We got up early on Wednesday morning and left Hotel Alexandra right on time. Off we went to the central train station in downtown Copenhagen. I was standing in line at the information booth when a young woman asked if she could get ahead of me -- the man in the booth was her colleague and she needed to ask him for a key. Of course I let her in, and while we stood there, she was kind enough to explain how to find our train. Without her help, we wouldn't have managed to get to the train on time. And after the Kalundborg incident, we were a wee bit anxious that everything go smoothly this timie.
Our track was #26 and the secret was to go down the steps for tracks #5 and 6, walk to the very end of the platform (seeing signs that said "Track 26 -- 10 minute walk") and take an elevator up one level, walk about six steps, take a second elevator down one level, and there was Track 26! It was almost like trying to find Platform 9-3/4!
The train ride was comfortable, and the train was nearly full. As we crossed the border into Sweden, once again Joe said, "Welcome home."
(You can see Himself with his backpack and carry-on. Yes, we did three weeks away with those two pieces of luggage each.)

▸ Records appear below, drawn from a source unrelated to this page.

(** [memset] sets every byte of the range to [c] mod 256 and no other byte,
    in its word-wise branch as in its byte-wise one. *)
Theorem memset_correct m dst c n :
  0 <= dst -> 0 <= n -> dst + n <= msize m ->
  exists m', memset dst c n m = Ok tt m' /\ filled m m' dst n (fun _ => Some (u8 c)).
Proof.
  intros Hd Hn Hr. unfold memset. destruct (_ && _) eqn:Ea.
  - bool_hyps. fold (spread (Z.land c 255)).
    assert (Z.land c 255 = u8 c) as -> by exact (Z.land_ones c 8 ltac:(lia)).
    destruct (spread_bytes (u8 c)) as (W0&W1&W2&W3); [apply Z.mod_pos_bound; lia|].
    assert (n = 4 * (n / 4)) as En by (apply Z_div_exact_full_2; lia).
    destruct (stosl_run (Z.to_nat (n / 4)) m dst _ _ W0 W1 W2 W3) as (m'&R&Hf); [lia..|].
    exists m'. split; [done|]. by replace (4 * Z.of_nat (Z.to_nat (n / 4))) with n in Hf by lia.
  - destruct (stosb_run (Z.to_nat n) m dst c) as (m'&R&Hf); [lia..|].
    exists m'. split; [done|]. by rewrite Z2Nat.id in Hf by lia.
Qed.

Lemma memset_correct_witness :
  exists m', memset 4 7 8 (replicate 16 0) = Ok tt m' /\
    filled (replicate 16 0) m' 4 8 (fun _ => Some 7).
Proof. apply (memset_correct (replicate 16 0) 4 7 8); [lia|lia|by vm_compute]. Defined.

(** [memmove] copies [n] bytes correctly also when the ranges overlap, and
    changes nothing outside the destination. *)
Theorem memmove_correct m dst src n :
  bytes m -> 0 <= src -> 0 <= dst -> 0 <= n -> src + n <= msize m -> dst + n <= msize m ->
  exists m', memmove dst src n m = Ok dst m' /\ filled m m' dst n (fun i => rd m (src + i)).
Proof.
  intros Hb Hs Hd Hn Hsn Hdn. unfold memmove. destruct (_ && _) eqn:Ea.
  - bool_hyps. destruct (copy_down_run (Z.to_nat n) m (dst + n) (src + n)) as (m'&R&Hf);
      [done|lia..|].
    rewrite (bind_Ok _ _ _ _ _ R). exists m'. split; [done|]. rewrite Z2Nat.id in Hf by lia.
    replace (dst + n - n) with dst in Hf by lia.
    by replace (src + n - n) with src in Hf by lia.
  - destruct (copy_up_run (Z.to_nat n) m dst src) as (m'&R&Hf); [done|lia..| |].
    { apply andb_false_iff in Ea as [Ea|Ea]; bool_hyps; lia. }
    rewrite (bind_Ok _ _ _ _ _ R). exists m'. split; [done|]. by rewrite Z2Nat.id in Hf by lia.
Qed.

Lemma bytes_b m : forallb (fun v => (0 <=? v) && (v <? 256)) m = true -> bytes m.
Proof.
  intros Hm a v Hv. unfold rd, zlookup in Hv. destruct (a <? 0); [done|].
  pose proof (forallb_lookup _ _ _ _ Hm Hv) as Hr. cbn in Hr. bool_hyps. lia.
Qed.

(** An overlapping copy. *)
Lemma memmove_correct_witness :
  exists m', memmove 1 0 4 [1; 2; 3; 4; 5; 6] = Ok 1 m' /\ rd m' 4 = Some 4.
Proof.
  destruct (memmove_correct [1; 2; 3; 4; 5; 6] 1 0 4) as (m'&R&_&Hf).
  - by apply bytes_b.
  - lia.
  - lia.
  - lia.
  - by vm_compute.
  - by vm_compute.
  - exists m'. split; [done|]. rewrite Hf. by vm_compute.
Defined.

Not being refugees, we went to Scandic Gamla Stan, where we'd stayed before. My replacement credit card was waiting for me at Reception!

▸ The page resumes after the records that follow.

(** [strcmp] is 0 on equal strings only. *)
Lemma strcmp_correct m p q l1 l2 : 0 <= p -> cstr m p l1 -> cstr m q l2 ->
  exists r, strcmp p q m = Ok r m /\ r = cmp l1 l2 /\ (r = 0 <-> l1 = l2).
Proof.
  intros Hp H1 H2. exists (cmp l1 l2). split_and!; [|done|].
  - unfold strcmp. apply strcmp_loop_run; [done..|]. pose proof (cstr_size _ _ _ Hp H1). unfold msize in *. lia.
  - destruct H1 as [H1 _], H2 as [H2 _].
    assert (Hn1 : Forall (fun c => c <> 0) l1) by (apply Forall_lookup; intros i c Hi; by apply (H1 i)).
    assert (Hn2 : Forall (fun c => c <> 0) l2) by (apply Forall_lookup; intros i c Hi; by apply (H2 i)).
    clear H1 H2. revert l2 Hn2. induction l1 as [|a l1 IH]; intros [|b l2] Hn2; cbn; [done|..].
    + apply Forall_cons in Hn2 as [? _]. split; [lia|done].
    + apply Forall_cons in Hn1 as [? _]. split; [lia|done].
    + apply Forall_cons in Hn1 as [? Hn1], Hn2 as [? Hn2]. destruct (Z.eqb_spec a b) as [->|].
      * rewrite (IH Hn1 l2 Hn2). split; [by intros ->|by intros [=]].
      * split; [lia|]. by intros [=].
Qed.

Lemma strcpy_loop_run l : forall m s t fuel, bytes m -> 0 <= s -> s + Z.of_nat (S (length l)) <= msize m ->
  cstr m t l -> (t + Z.of_nat (length l) < s \/ s + Z.of_nat (S (length l)) <= t) -> (length l < fuel)%nat ->
  exists m', strcpy_loop fuel s t m = Ok tt m' /\ untouched m m' s (Z.of_nat (S (length l))) /\ cstr m' s l.
Proof.
  induction l as [|x l IH]; intros m s t [|fuel] Hb Hs Hn Ht Hd Hf; cbn [length] in *; try lia; cbn [strcpy_loop].
  - rewrite (bind_Ok _ _ _ _ _ (load_run _ _ _ (cstr_nil _ _ Ht))).
    destruct (store_run m s 0) as (m1 & R1 & L1 & H1); [lia|]. rewrite (bind_Ok _ _ _ _ _ R1). exists m1.
    split_and!; [done| |].
    + split; [done|]. intros a Ha. rewrite H1. range_case.
    + split; [done|]. cbn. rewrite Z.add_0_r, H1. range_case.
  - destruct (cstr_cons _ _ _ _ Ht) as (Hx & Hx0 & Ht').
    rewrite (bind_Ok _ _ _ _ _ (load_run _ _ _ Hx)).
    destruct (store_run m s x) as (m1 & R1 & L1 & H1); [lia|]. rewrite (bind_Ok _ _ _ _ _ R1).
    rewrite u8_byte in H1 by (by eapply Hb). rewrite (proj2 (Z.eqb_neq _ _)) by done.
    destruct (IH m1 (s + 1) (t + 1) fuel) as (m2 & R2 & [L2 H2] & Hc); [|lia|lia| |lia|lia|].
    + intros a v. rewrite H1. destruct (a =? s); [intros [= <-]; by eapply Hb|apply Hb].
    + eapply (untouched_cstr m m1 s 1); [|done|lia]. split; [done|].
      intros a Ha. rewrite H1. range_case.
    + exists m2. split_and!; [done| |].
      * split; [congruence|]. intros a Ha. rewrite H2 by lia. rewrite H1. range_case.
      * apply cstr_intro; [|done|done]. rewrite H2 by lia. rewrite H1. range_case.
Qed.

(** The copy of [memmove] is right when the destination lies below the source; above
    it, inside the range, the source is overwritten first. *)
Example memmove_overlap : memmove 1 0 2 [1; 2; 3] = Ok 1 [1; 1; 1].
Proof. reflexivity. Qed.

(** ** [gets] *)

(** The line that fits into [n] bytes, with its terminator. *)
Fixpoint line_of (n : nat) (l : list Z) : list Z :=
  match n, l with
  | S n', c :: l' => c :: (if (c =? NL) || (c =? CR) then [] else line_of n' l')
  | _, _ => []
  end.

Lemma line_of_length n : forall l, (length (line_of n l) <= n)%nat.
Proof.
  induction n as [|n IH]; intros [|c l]; cbn [line_of length]; try lia.
  specialize (IH l). destruct ((c =? NL) || (c =? CR)); cbn [length]; lia.
Qed.
Lemma line_of_elem n : forall l v, v ∈ line_of n l -> v ∈ l.
Proof.
  induction n as [|n IH]; intros [|c l] v; cbn [line_of]; try set_solver.
  intros [->|Hi]%elem_of_cons; [left|right]. destruct ((c =? NL) || (c =? CR)); [set_solver|auto].
Qed.

Lemma gets_loop_run l : forall fuel m buf max i,
  Forall (fun c => 0 <= c < 256) l -> 0 <= buf -> 0 <= i < max -> buf + max <= msize m -> max - i < Z.of_nat fuel ->
  exists m', gets_loop fuel buf max i (mkUio m l) =
      Ok (i + Z.of_nat (length (line_of (Z.to_nat (max - i - 1)) l)))
         (mkUio m' (drop (length (line_of (Z.to_nat (max - i - 1)) l)) l)) /\
    msize m' = msize m /\
    (forall k c, line_of (Z.to_nat (max - i - 1)) l !! k = Some c -> rd m' (buf + i + Z.of_nat k) = Some c) /\
    (forall a, a < buf + i \/ buf + max <= a -> rd m' a = rd m a).
Proof.
  induction l as [|c l IH]; intros [|fuel] m buf max i Hl Hb Hi Hm Hf; cbn [gets_loop]; try lia.
  - destruct (Z.ltb_spec (i + 1) max).
    + exists m. unfold read1. mstep. cbn. destruct (Z.to_nat (max - i - 1)); cbn; rewrite Z.add_0_r; split_and!; done.
    + exists m. replace (Z.to_nat (max - i - 1)) with 0%nat by lia. cbn. rewrite Z.add_0_r. split_and!; done.
  - destruct (Z.ltb_spec (i + 1) max).
    + replace (Z.to_nat (max - i - 1)) with (S (Z.to_nat (max - (i + 1) - 1))) by lia.
      apply Forall_cons in Hl as [Hc Hl]. unfold read1. mstep. cbn [io_in]. mstep. cbn [fst snd Z.ltb]. cbv zeta.
      change (1 <? 1) with false. cbn [line_of].
      destruct (store_run m (buf + i) c) as (m1 & R1 & L1 & H1); [lia|]. rewrite u8_byte in H1 by done.
      assert (Hz : zoom io_mem (store (buf + i) c) ((mkUio m (c :: l)) <| io_in := l |>) = Ok tt (mkUio m1 l)).
      { unfold zoom. proj_upd. cbn [io_mem]. by rewrite R1. }
      rewrite (bind_Ok _ _ _ _ _ Hz). destruct ((c =? NL) || (c =? CR)).
      * exists m1. split_and!; [done|lia| |].
        -- intros [|k] e; cbn; [intros [= <-]|done]. rewrite Z.add_0_r, H1. range_case.
        -- intros a Ha. rewrite H1. range_case.
      * destruct (IH fuel m1 buf max (i + 1)) as (m2 & R2 & L2 & Hin & Hout); [done|lia..|].
        exists m2. rewrite R2. cbn [length drop]. split_and!; [f_equal; lia|lia| |].
        -- intros [|k] e; cbn [lookup]; [intros [= <-]|].
           ++ rewrite Hout by lia. rewrite H1. range_case.
           ++ intros Hk. rewrite <- (Hin k e Hk). f_equal. lia.
        -- intros a Ha. rewrite Hout by lia. rewrite H1. range_case.
    + exists m. replace (Z.to_nat (max - i - 1)) with 0%nat by lia. cbn. rewrite Z.add_0_r. split_and!; done.
Qed.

Nobel Museum where we spent about an hour and a half. It is a wonderful museum and we not only learned a lot, but emerged hopeful and optimistic about the future of humanity! I learned about the nomination-selection-announcement process, and was intrigued that nominees who are finalists and who are not selected to receive the prize remain secret for fifty years.
This year's announcements are just a couple of weeks away, so excitement is building. We learned about the announcement process, which happens on the second floor of the Museum.

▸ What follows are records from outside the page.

(* ===== verification/Console.v ===== *)
(** * The console (xv6-public/console.c)

    Output to the screen and the serial port, and the line discipline of the
    input: a ring of 128 bytes in which [r .. w] are the bytes a reader may take
    and [w .. e] the line that is still edited.  The cursor stays on the screen;
    the interrupt handler and [consoleread] implement an editor on two lists. *)

From S2P Require Import Prelude Ulib.

Module Console.

Record console := mkConsole {
  c_panicked : bool;
  c_uart : option (list Z);   (* the bytes sent to the serial port, if there is one *)
  c_crt : list Z;       (* the cells of the screen, 80 * 25 *)
  c_hi : Z; c_lo : Z;   (* registers 14 and 15 of the CRT port: the cursor *)
  c_buf : list Z;       (* input.buf *)
  c_r : Z; c_w : Z; c_e : Z
}.
#[export] Instance eta_console : Eta console := fun x =>
  mkConsole (c_panicked x) (c_uart x) (c_crt x) (c_hi x) (c_lo x) (c_buf x) (c_r x) (c_w x) (c_e x).
#[export] Instance set_c_panicked : Setter c_panicked.
Proof. build_setter. Defined.
#[export] Instance set_c_uart : Setter c_uart.
Proof. build_setter. Defined.
#[export] Instance set_c_crt : Setter c_crt.
Proof. build_setter. Defined.
#[export] Instance set_c_hi : Setter c_hi.
Proof. build_setter. Defined.
#[export] Instance set_c_lo : Setter c_lo.
Proof. build_setter. Defined.
#[export] Instance set_c_buf : Setter c_buf.
Proof. build_setter. Defined.
#[export] Instance set_c_r : Setter c_r.
Proof. build_setter. Defined.
#[export] Instance set_c_w : Setter c_w.
Proof. build_setter. Defined.
#[export] Instance set_c_e : Setter c_e.
Proof. build_setter. Defined.

Abbreviation BACKSPACE := 256 (only parsing).
Definition INPUT_BUF : Z := 128.
Abbreviation NEWLINE := 10 (only parsing).
(** [C(x)]: the letter with the control key. *)
Definition C (x : Z) : Z := x - 64.
Abbreviation CTRL_D := (C 68) (only parsing).
Abbreviation CTRL_H := (C 72) (only parsing).
Abbreviation CTRL_P := (C 80) (only parsing).
Abbreviation CTRL_U := (C 85) (only parsing).
Abbreviation text_panic := [108;97;112;105;99;105;100;32;37;100;58;32;112;97;110;105;99;58;32] (only parsing).
Abbreviation text_pc := [32; 37; 112] (only parsing).
Abbreviation DEL := 127 (only parsing).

There were photos of all of the winners, explaining why they were chosen. There was a section of artifacts -- the microscope used when a particular discovery was made, the original draft of a manuscript, the hat one was wearing when he learned he had won the prize. On our previous trip we had visited the section on the life of Alfred Nobel, so we didn't return this time, but we did very much like seeing his Will, where the terms of the prize were set out.
Dinner was at Traditions, a chic restaurant with a traditional Swedish menu. Meatballs in brown gravy with lingonberries were my choice, while Joe tried the potato dumplings. Dessert was a chocolate mousse sort of creation settling in cloudberry sauce. Heavenly! We got to talking with the couple at the next table; turned out to be a Belgian woman on holiday, traveling with her university-age son. They were so pleasant. I told her that we'd not been to Belgium (yet) but we were filled with admiration for Dirk Brosse, and she said that he was beloved in his home country.